In a recently published technical paper titled "Power Over Ethernet: A Consumer-centric Development Perspective," General Cable (www.generalcable.com) communications-products engineer Roy Kusuma also addressed temperature-rise considerations in cable bundles. In the paper Kusuma points out, "In many cases a large cable bundle may be present under the floors, behind walls or enclosed in an insulated space. In the last circumstance, the heat rise figures are significantly worse, with numbers as high as 50 degrees Celsius above ambient temperatures for the typical worst-case Category 5e construction.
"Currently, in applications where higher power usage is expected in excess of 50 watts, yet higher data transmission rates are not required, there are few, if any, options," he continues. "To appropriately address the increased temperature rise, one could be confined to using Category 6A [UTP] or Category 6A F/UTP. The limiting factor of many devices, especially IP cameras, nurse call systems, building management controls and point-of-sale is power consumption, not data. This places a difficulty on premises designers to justify the use of higher category cabling or the need to pull a power source onto a location."
Portions of the technical paper discuss and support the use of Category 6 cable designed specifically for supporting higher-power PoE applications. "There are real benefits to using specially designed PoE cabling with properties such as larger, lower-gauge conductors and higher temperature cable ratings for the majority of PoE applications," Kusuma says. "Aside from having the confidence that the cable will withstand higher temperature operations and generate lower temperatures, energy savings and efficiency are also considerations when deploying a large-scale PoE infrastructure."
Straka's presentation at the Ethernet Technology Summit also addressed the phenomenon of arcing, or sparking, that can occur on twisted-pair cabling contacts when a plug is removed from a jack. "Arcing damage may prevent data transmission through the plug and jack," the presentation stated plainly. Additionally, it said, "Connectors should meet IEC 60512-9-3 and IEC 60512-99-001 to ensure that when (not if) arcing occurs, it will not damage the critical plug-and-jack mating point where the plug is fully engaged."

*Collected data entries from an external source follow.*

(* ===== verification/NetQueue.v ===== *)
(** * NetQueue: correctness of the transmit queue

    The ring of [net/src/txq.c] (modelled in NetTxq) as a FIFO queue of datagrams
    with a byte cap, on the event loop whose hooks NetHook and whose timers
    NetTimer specify. *)

From S2P Require Import Prelude NetLoop NetTimer NetHook NetTxq.
Import NetLoop NetTxq.

Module NetQueue.

#[local] Instance txmsg_inhabited : Inhabited txmsg := populate zero_msg.

(** ** The ring *)

Definition cap (q : net_txq) : nat := length (q_q q).
Definition slot (q : net_txq) (i : nat) : txmsg := q_q q !!! ring_at q i.
Definition items (q : net_txq) : list txmsg := map (slot q) (seq 0 (q_n q)).

Definition msg_ok (m : txmsg) : Prop := 0 <= m_len m <= mlen (m_buf m).
Definition weight (ms : list txmsg) : Z := foldr (λ m w, m_len m + w) 0 ms.

Record queue_wf (q : net_txq) : Prop := {
  qw_cap : (0 < cap q)%nat;
  qw_head : (q_head q < cap q)%nat;
  qw_n : (q_n q <= cap q)%nat;
  qw_ok : Forall msg_ok (items q);
  qw_bytes : q_bytes q = weight (items q);
  qw_max : q_bytes q <= q_max_bytes q <= OBJ_MAX }.

Lemma ring_lt q i : (0 < cap q)%nat → (ring_at q i < cap q)%nat.
Proof. intros. unfold ring_at. apply Nat.mod_upper_bound. unfold cap in *. lia. Qed.

Lemma mod_shift c h i : (h < c)%nat → (i < c)%nat →
  ((h + i) mod c = if bool_decide (h + i < c)%nat then h + i else h + i - c)%nat.
Proof.
  intros Hh Hi. case_bool_decide as E; [by apply Nat.mod_small|].
  replace (h + i)%nat with ((h + i - c) + 1 * c)%nat at 1 by lia.
  rewrite Nat.Div0.mod_add. apply Nat.mod_small. lia.
Qed.

Lemma ring_inj q i j : (q_head q < cap q)%nat → (i < cap q)%nat → (j < cap q)%nat →
  ring_at q i = ring_at q j → i = j.
Proof.
  intros Hh Hi Hj. unfold ring_at, cap in *. rewrite !mod_shift by done. repeat case_bool_decide; lia.
Qed.

Lemma gather_spec q n : (0 < cap q)%nat → ∀ i, gather q i n = Ok (map (slot q) (seq i n)).
Proof.
  intros Hc. induction n as [|n IH]; intros i; [done|]. cbn [gather seq map].
  rewrite NetTimer.aget_Ok by (by apply ring_lt). bstep. by rewrite IH.
Qed.

Lemma length_items q : length (items q) = q_n q.
Proof. unfold items. by rewrite length_map, length_seq. Qed.

Lemma items_take q n : (n <= q_n q)%nat → map (slot q) (seq 0 n) = take n (items q).
Proof.
  intros Hn. unfold items. rewrite <-fmap_take. f_equal.
  rewrite take_seq. f_equal. lia.
Qed.

(** ** Growing, pushing and popping *)

Definition regrown (q : net_txq) : net_txq :=
  set_ring q (items q ++ replicate (length (q_q q) * 2 - q_n q) zero_msg) 0 (q_n q) (q_bytes q).

Lemma grow_spec e q : (0 < cap q)%nat → grow e q = Ok (if e_ring e then Some (regrown q) else None).
Proof.
  intros Hc. unfold grow. destruct (e_ring e); [|done]. cbn [negb]. by rewrite gather_spec.
Qed.

Lemma regrown_items q : (0 < cap q)%nat → (q_n q <= cap q)%nat → items (regrown q) = items q.
Proof.
  intros Hc Hn. unfold items at 1. cbn [q_n regrown set_ring].
  apply list_eq_same_length with (n := q_n q);
    [by rewrite length_items|by rewrite length_map, length_seq|].
  intros i x y Hi Hx Hy. rewrite list_lookup_fmap, lookup_seq_lt in Hx by done. simplify_eq/=.
  unfold slot, ring_at. cbn [q_head q_q regrown set_ring].
  rewrite Nat.mod_small.
  - apply list_lookup_total_correct. by rewrite lookup_app_l by (rewrite length_items; lia).
  - rewrite length_app, length_items, length_replicate. unfold cap in *. lia.
Qed.

Lemma regrown_cap q : (0 < cap q)%nat → (q_n q <= cap q)%nat → (q_n q < cap (regrown q))%nat.
Proof.
  intros. unfold cap in *. cbn. rewrite length_app, length_items, length_replicate. lia.
Qed.

Definition push (q : net_txq) (m : txmsg) : net_txq :=
  set_ring q (<[ring_at q (q_n q) := m]> (q_q q)) (q_head q) (S (q_n q)) (u64 (q_bytes q + m_len m)).

Lemma push_items q m : (q_head q < cap q)%nat → (q_n q < cap q)%nat → items (push q m) = items q ++ [m].
Proof.
  intros Hh Hn. unfold items at 1. cbn [q_n push set_ring]. rewrite seq_S, map_app. cbn [map Nat.add].
  assert (∀ i, (i <= q_n q)%nat → slot (push q m) i = if bool_decide (i = q_n q) then m else slot q i) as Hs.
  { intros i Hi. unfold slot, ring_at. cbn [q_head q_q push set_ring]. rewrite length_insert.
    fold (ring_at q i). rewrite NetTimer.total_insert by (apply ring_lt; lia).
    case_bool_decide as E; case_bool_decide as E'; try done.
    - exfalso. apply E'. apply (ring_inj q); try done; lia.
    - by subst i. }
  f_equal.
  - apply map_ext_in. intros i [_ Hi]%in_seq. rewrite Hs by lia. by rewrite bool_decide_false by lia.
  - f_equal. rewrite Hs by lia. by rewrite bool_decide_true.
Qed.

Lemma weight_app a b : weight (a ++ b) = weight a + weight b.
Proof. induction a as [|m a IH]; [done|]. cbn [app]. unfold weight in *. cbn. lia. Qed.
Lemma weight_nonneg ms : Forall msg_ok ms → 0 <= weight ms.
Proof. induction 1 as [|m ms [? ?] _ IH]; [done|]. unfold weight in *. cbn. lia. Qed.

Lemma pop_bytes_spec q n : (0 < cap q)%nat → ∀ i b, Forall msg_ok (map (slot q) (seq i n)) →
  weight (map (slot q) (seq i n)) <= b <= OBJ_MAX →
  pop_bytes q i n b = Ok (b - weight (map (slot q) (seq i n))).
Proof.
  intros Hc. induction n as [|n IH]; intros i b Hok Hb; cbn [pop_bytes seq map].
  { f_equal. cbn. lia. }
  rewrite NetTimer.aget_Ok by (by apply ring_lt). bstep. fold (slot q i).
  cbn [seq map] in Hok, Hb. apply Forall_cons_iff in Hok as [Hm Hok].
  pose proof (weight_nonneg _ Hok). unfold msg_ok in Hm. unfold weight in Hb. cbn [foldr] in Hb.
  fold (weight (map (slot q) (seq (S i) n))) in Hb. unfold OBJ_MAX in *.
  rewrite u64_small by lia. rewrite IH by (done || lia). f_equal.
  unfold weight. cbn [foldr]. lia.
Qed.

Definition popped (q : net_txq) (n : nat) : net_txq :=
  set_ring q (q_q q) (ring_at q n) (q_n q - n) (weight (drop n (items q))).

Lemma popped_items q n : (q_head q < cap q)%nat → (n <= q_n q <= cap q)%nat →
  items (popped q n) = drop n (items q).
Proof.
  intros Hh Hn. unfold items. cbn [q_n popped set_ring]. rewrite <-fmap_drop, drop_seq.
  apply list_eq_same_length with (n := (q_n q - n)%nat);
    [by rewrite length_map, length_seq|by rewrite length_map, length_seq|].
  intros i x y Hi Hx Hy. rewrite list_lookup_fmap, lookup_seq_lt in Hx, Hy by done. simplify_eq/=.
  unfold slot, ring_at, popped. cbn [q_head q_q set_ring]. unfold ring_at.
  rewrite Nat.Div0.add_mod_idemp_l. do 2 f_equal. lia.
Qed.

Lemma pop_spec q n : queue_wf q → (n <= q_n q)%nat →
  pop q n = Ok (popped q n) ∧ queue_wf (popped q n).
Proof.
  intros [W1 W2 W3 W4 W5 W6] Hn.
  assert (items q = take n (items q) ++ drop n (items q)) as Hsp by (by rewrite take_drop).
  pose proof W4 as W4'. rewrite Hsp in W4'. apply Forall_app in W4' as [Ha Hb].
  assert (weight (items q) = weight (take n (items q)) + weight (drop n (items q))) as Hw
    by (rewrite Hsp at 1; apply weight_app).
  pose proof (weight_nonneg _ Ha). pose proof (weight_nonneg _ Hb). split.
  - unfold pop. rewrite pop_bytes_spec; rewrite ?items_take by done; try done; [|lia].
    bstep. unfold popped. do 2 f_equal. lia.
  - pose proof (popped_items q n W2 (conj Hn W3)) as Hi. constructor.
    + done.
    + apply (ring_lt q n W1).
    + cbn. unfold cap in *. cbn. lia.
    + by rewrite Hi.
    + by rewrite Hi.
    + cbn [q_bytes q_max_bytes popped set_ring]. lia.
Qed.

(** ** The loop underneath *)

Definition loop_ok (l : net_loop) : Prop := NetTimer.wf l ∧ NetHook.hooks_wf l.

Lemma timer_wf_pre l ps n g : NetTimer.wf l → NetTimer.wf (set_pre l ps n g).
Proof. intros ([] & ? & ?). split; [by constructor|done]. Qed.

Lemma pre_add_frame gr l cb ud l' rc : net_loop_pre_add gr l cb ud = Ok (l', rc) →
  ∃ ps n g, l' = set_pre l ps n g.
Proof.
  assert (l = set_pre l (l_pre l) (l_npre l) (l_pre_gaps l)) as E by (by destruct l).
  unfold net_loop_pre_add. destruct (cb =? 0); [intros [= <- _]; eauto|].
  destruct (pre_find (pre_is cb ud) _ _ _) as [[j|]|rc1|]; bstep; [intros [= <- _]; eauto| |done|done].
  destruct (pre_find _ _ _ _) as [[j|]|rc1|]; bstep; [| |done|done].
  - destruct (aset _ _ _); bstep; [intros [= <- _]; eauto|done|done].
  - destruct (_ && _); [intros [= <- _]; eauto|].
    destruct (aset _ _ _); bstep; [intros [= <- _]; eauto|done|done].
Qed.
Lemma pre_del_frame l cb ud l' rc : net_loop_pre_del l cb ud = Ok (l', rc) →
  ∃ ps n g, l' = set_pre l ps n g.
Proof.
  assert (l = set_pre l (l_pre l) (l_npre l) (l_pre_gaps l)) as E by (by destruct l).
  unfold net_loop_pre_del. destruct (pre_find _ _ _ _) as [[j|]|rc1|]; bstep;
    [| |done|done]; [|intros [= <- _]; eauto].
  destruct (aset _ _ _); bstep; [intros [= <- _]; eauto|done|done].
Qed.

(** The timers do not touch the hooks. *)
Definition same_pre (l l' : net_loop) : Prop :=
  l_pre l' = l_pre l ∧ l_npre l' = l_npre l ∧ l_pre_gaps l' = l_pre_gaps l.

Lemma same_pre_trans l1 l2 l3 : same_pre l1 l2 → same_pre l2 l3 → same_pre l1 l3.
Proof. intros (? & ? & ?) (? & ? & ?). split_and!; congruence. Qed.

Lemma tmr_put_pre l i t l' : tmr_put l i t = Ok l' → same_pre l l'.
Proof.
  unfold tmr_put, tmr_place. destruct (aset _ _ _); bstep; try done.
  destruct (aget _ _); bstep; try done. destruct (aget _ _); bstep; try done.
  destruct (aset _ _ _); bstep; try done. by intros [= <-].
Qed.
Lemma up_loop_pre fuel : ∀ l i t l', up_loop fuel l i t = Ok l' → same_pre l l'.
Proof.
  induction fuel as [|fuel IH]; intros l i t l'; cbn [up_loop]; [done|].
  case_bool_decide; [apply tmr_put_pre|]. destruct (aget _ _) as [p| |]; bstep; try done.
  destruct (_ <? _); [|apply tmr_put_pre]. destruct (tmr_put l i p) as [l1| |] eqn:E; bstep; try done.
  intros H'. eapply same_pre_trans; [by eapply tmr_put_pre|by eapply IH].
Qed.
Lemma after_pre gh gs now l ms cb ud l' id : net_loop_after gh gs now l ms cb ud = Ok (l', id) →
  same_pre l l'.
Proof.
  unfold net_loop_after. destruct (cb =? 0); [by intros [= <- _]|].
  destruct (_ && _); [by intros [= <- _]|].
  set (l1 := if bool_decide (l_ntmr l = length (l_tmr l)) then _ else l). cbv zeta.
  assert (same_pre l l1) as H1 by (unfold l1; by destruct (bool_decide _)).
  destruct (tmr_slot_alloc gs l1) as [[l2 s]| |] eqn:Ea; bstep; try done.
  assert (same_pre l1 l2) as H2.
  { unfold tmr_slot_alloc in Ea. destruct (l_freeslot l1) as [f|].
    - destruct (aget _ _); bstep; [|done|done]. cbn in Ea. by injection Ea as <- _.
    - destruct (_ <=? _); [by injection Ea as <- _|]. destruct (negb gs); [by injection Ea as <- _|].
      cbn in Ea. destruct (aget _ _); [|done|done]. cbn in Ea. by injection Ea as <- _. }
  destruct s as [s|]; [|by intros [= <- _]; eapply same_pre_trans].
  destruct (aset _ _ _); bstep; try done. destruct (aget _ _); bstep; try done.
  destruct (aset _ _ _); bstep; try done. unfold tmr_up.
  destruct (aget _ _) as [t| |]; bstep; try done.
  destruct (up_loop _ _ _ _) as [l3| |] eqn:Eu; bstep; try done. apply up_loop_pre in Eu.
  destruct (aget _ _); bstep; try done. intros [= <- _].
  eapply same_pre_trans; [exact H1|]. eapply same_pre_trans; [exact H2|exact Eu].
Qed.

In a post to Leviton's blog (blog.leviton.com) in January 2015, the company's senior product manager for copper systems, Grayling Love, discussed several of the cabling issues addressed in this article. Concerning connection reliability, Love noted, "When a patch cord is unplugged while the connection is charged, an electrical arc will occur between the connector and the plug. While there is no immediate damage (and the arc is not dangerous to users), the integrity of the connection can become weakened over numerous disconnections. To add extra protection and longevity to the life of the connection, Leviton recommends using connectors with 50-μm gold-plated tines (as specified by TIA standards), as well as designs that distance the connection point between the connector tines and plug from the arcing damage." Love also referenced the IEC 60512-99-001 standard covering connectors for electronic equipment. "High-quality connectivity is essential for attaining the performance, reliability, and flexibility needed in today's network operations," he added.
In the case of powering network devices with upwards of 100 watts of DC, industry standards may indeed be a step or even two steps behind the technologies being brought to market. But the testing and investigation going into the standardization process-within the IEEE as well as the TIA-are for the purpose of ensuring, to the extent possible, that an installed standard-compliant system can be relied upon as an enabling infrastructure for data and power delivery. The standards currently under development are no exception. When ultimately published, these standards will guide the installation of powered devices, power sourcing equipment, and cabling systems around the world.
Patrick McLaughlin is our chief editor.